CEVABINDA UZLAŞILMASI ZOR BİR SORU!
Zorluk, bilim nedir sorusundan öte bilim ne içindir sorusuna verilecek cevaptan kaynaklı.
Bilimin şahsına münhasır etiği olmaz. Çünkü bilim bizleri kuşatan doğayı, evreni ve ona dahil her şeyi, akla dayalı, gözlem, deney ve öngörü üzerinden kanıt temelli anlama ve anlamlandırma süreçlerinin toplamıdır.
Ancak bilim özelinde bu işi icra eden bilim insanlarının elbette etiği vardır. Tıpkı tıp gibi, hukuk gibi, öğretmenlik gibi ve nice meslek dalında olduğu gibi, mesleğin icracılarını bağlayan etik kurallar vardır ve toplumsal genel ve yazısız ahlak kurallarından farklı olarak yazılı şekilde.
Genel bir ifade ile; Bilim etiği kişiye araştırma yaparken ve bulgularını yayınlarken uyması gereken ahlaki yolu gösterir ve bilimcilere bunlarla ilgili yükümlülükler getirir. Bilim etiği araştırma etiği ve yayın etiğini kapsar. Genellikle de liyakat, özgürlük, dürüstlük şeklinde özetlenir.

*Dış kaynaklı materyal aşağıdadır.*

Lemma calm_bzero dev n : calm (bzero dev n).
Proof. unfold bzero. solve_calm. Qed.
#[local] Hint Resolve calm_bzero : calm.
Lemma calm_balloc dev : calm (balloc dev).
Proof.
  unfold balloc. apply calm_bind; [solve_calm|]. intros sb.
  generalize (Z.to_nat ((sb_size sb + BPB - 1) / BPB)) as n. intros n. generalize 0 as b.
  induction n as [|n IH]; intros b; cbn [balloc_loop]; solve_calm.
Qed.
Lemma calm_bfree dev n : calm (bfree dev n).
Proof. unfold bfree. solve_calm. Qed.
Lemma calm_iinit dev : calm (iinit dev).
Proof.
  unfold iinit. apply calm_bind; [solve_calm|]. intros _.
  apply calm_bind; [|unfold readsb; solve_calm].
  generalize (seq 0 NINODE). intros l. induction l; cbn [iinit_loop]; solve_calm.
Qed.
#[local] Hint Resolve calm_balloc calm_bfree : calm.
Lemma calm_ialloc dev type : calm (ialloc dev type).
Proof.
  unfold ialloc. apply calm_bind; [solve_calm|]. intros sb.
  generalize (Z.to_nat (sb_ninodes sb - 1)) as n. intros n. generalize 1 as i.
  induction n as [|n IH]; intros i; cbn [ialloc_loop]; solve_calm.
Qed.
Lemma calm_iupdate ip : calm (iupdate ip).
Proof. unfold iupdate. solve_calm. Qed.
Lemma calm_ilock ip : calm (ilock ip).
Proof. unfold ilock. solve_calm. Qed.
#[local] Hint Resolve calm_iupdate : calm.
Lemma calm_bmap ip bn : calm (bmap ip bn).
Proof. unfold bmap, addr_or_alloc. solve_calm. Qed.
Lemma calm_trunc_direct ip idx : calm (trunc_direct ip idx).
Proof. induction idx; cbn [trunc_direct]; solve_calm. Qed.
Lemma calm_trunc_indirect bp dev idx : calm (trunc_indirect bp dev idx).
Proof. induction idx; cbn [trunc_indirect]; solve_calm. Qed.
#[local] Hint Resolve calm_trunc_direct calm_trunc_indirect : calm.
Lemma calm_itrunc ip : calm (itrunc ip).
Proof. unfold itrunc. solve_calm. Qed.
#[local] Hint Resolve calm_itrunc : calm.
Lemma calm_iput ip : calm (iput ip).
Proof. unfold iput. solve_calm. Qed.
#[local] Hint Resolve calm_iput : calm.
Lemma calm_iunlockput ip : calm (iunlockput ip).
Proof. unfold iunlockput. solve_calm. Qed.
End inodes.
#[export] Hint Resolve calm_iinit calm_ialloc calm_iupdate calm_ilock calm_bmap calm_iput
  calm_iunlockput : calm.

Ancak kanımca bu yeterli değildir. Çünkü bu tanımlama bilime tespit misyonunu yüklerken; onu, dünyayı ve evreni tüm barındırdıkları ile barışık temelde daha iyiye, doğruya, güzele ve adil olana doğru değiştirme misyonundan azade eder. Oysa bilim aynı zamanda değiştirmek içindir.
Kim adına ve nasıl: Onu yaratan birikimli kolektif emek ve bu emeği asırlardır var eden halklar ile yaşadıkları doğa adına ve yararına…
Bu nedenle bilim etiği; aramada ve tespitte akla sadakat, eşyaya adıyla hitap. Yani aklın, gözün, elin nesneye, nesnel gerçekliğe koşulsuz saygısı.
Biçmede ve paylaşmada ise emeğe, insana ve doğaya sadakat. Yani bilimin bir ortak miras alanı olduğu ve sayısız medeniyet ile insanın kolektif birikimli katkısının bir ürünü olduğu gerçeğinin aynı zamanda onu yaratan tüm süreç ve taraflara vefa borcuna mahsup ödenmesi.
İcracısı bilim insanı özelinde;
Bilimde tekel olmaz.
Bilim tespitle yetinmez.
Bilimde ticaret olmaz.
Bilim yaşatmak, düzeltmek, geliştirmek, yaşamı oluşturan tüm bileşenlerle barıştırmak içindir.
Bilim yalan söylemez.
Bilim manipüle etmez.
Bilim pazarlık yapmaz.
Bilim kandırmaz.
Bilim yalancı şahitlik yapmaz.
Bu gün bu alanda ve camiada ağırlıklı olarak bunların tersinin egemen olması kanımca bu gerçeği değiştirmez.
Şayet bu ayırımı net koyamaz isek; atomdan nükleer reaktör yapanı da, bomba yapanı da ilk başta sıraladığımız üç ilke üzerinden aynı kefeye koyarız. Adildir, caizdir diyene diyecek lafımız yok…
Fakat ne olursa olsun bilimin kendisi bundan muaftır. Neticede bıçak ekmek de doğrar başka şey de. Kusur bıçakta değil o bıçağı tutan elde.
Kaynaklar
- Friedrich Engels. (2016). Doğanın Diyalektiği. ISBN: 9786059317672. Yayınevi: Yason Yayınları. sf: 356.
- Boguslavski-Karpuşin-Rakitov, et al. (1994). Diyalektik Ve Tarihsel Materyalizmin Abecesi. ISBN: 9789757399384. Yayınevi: Sol yayınları. sf: 336.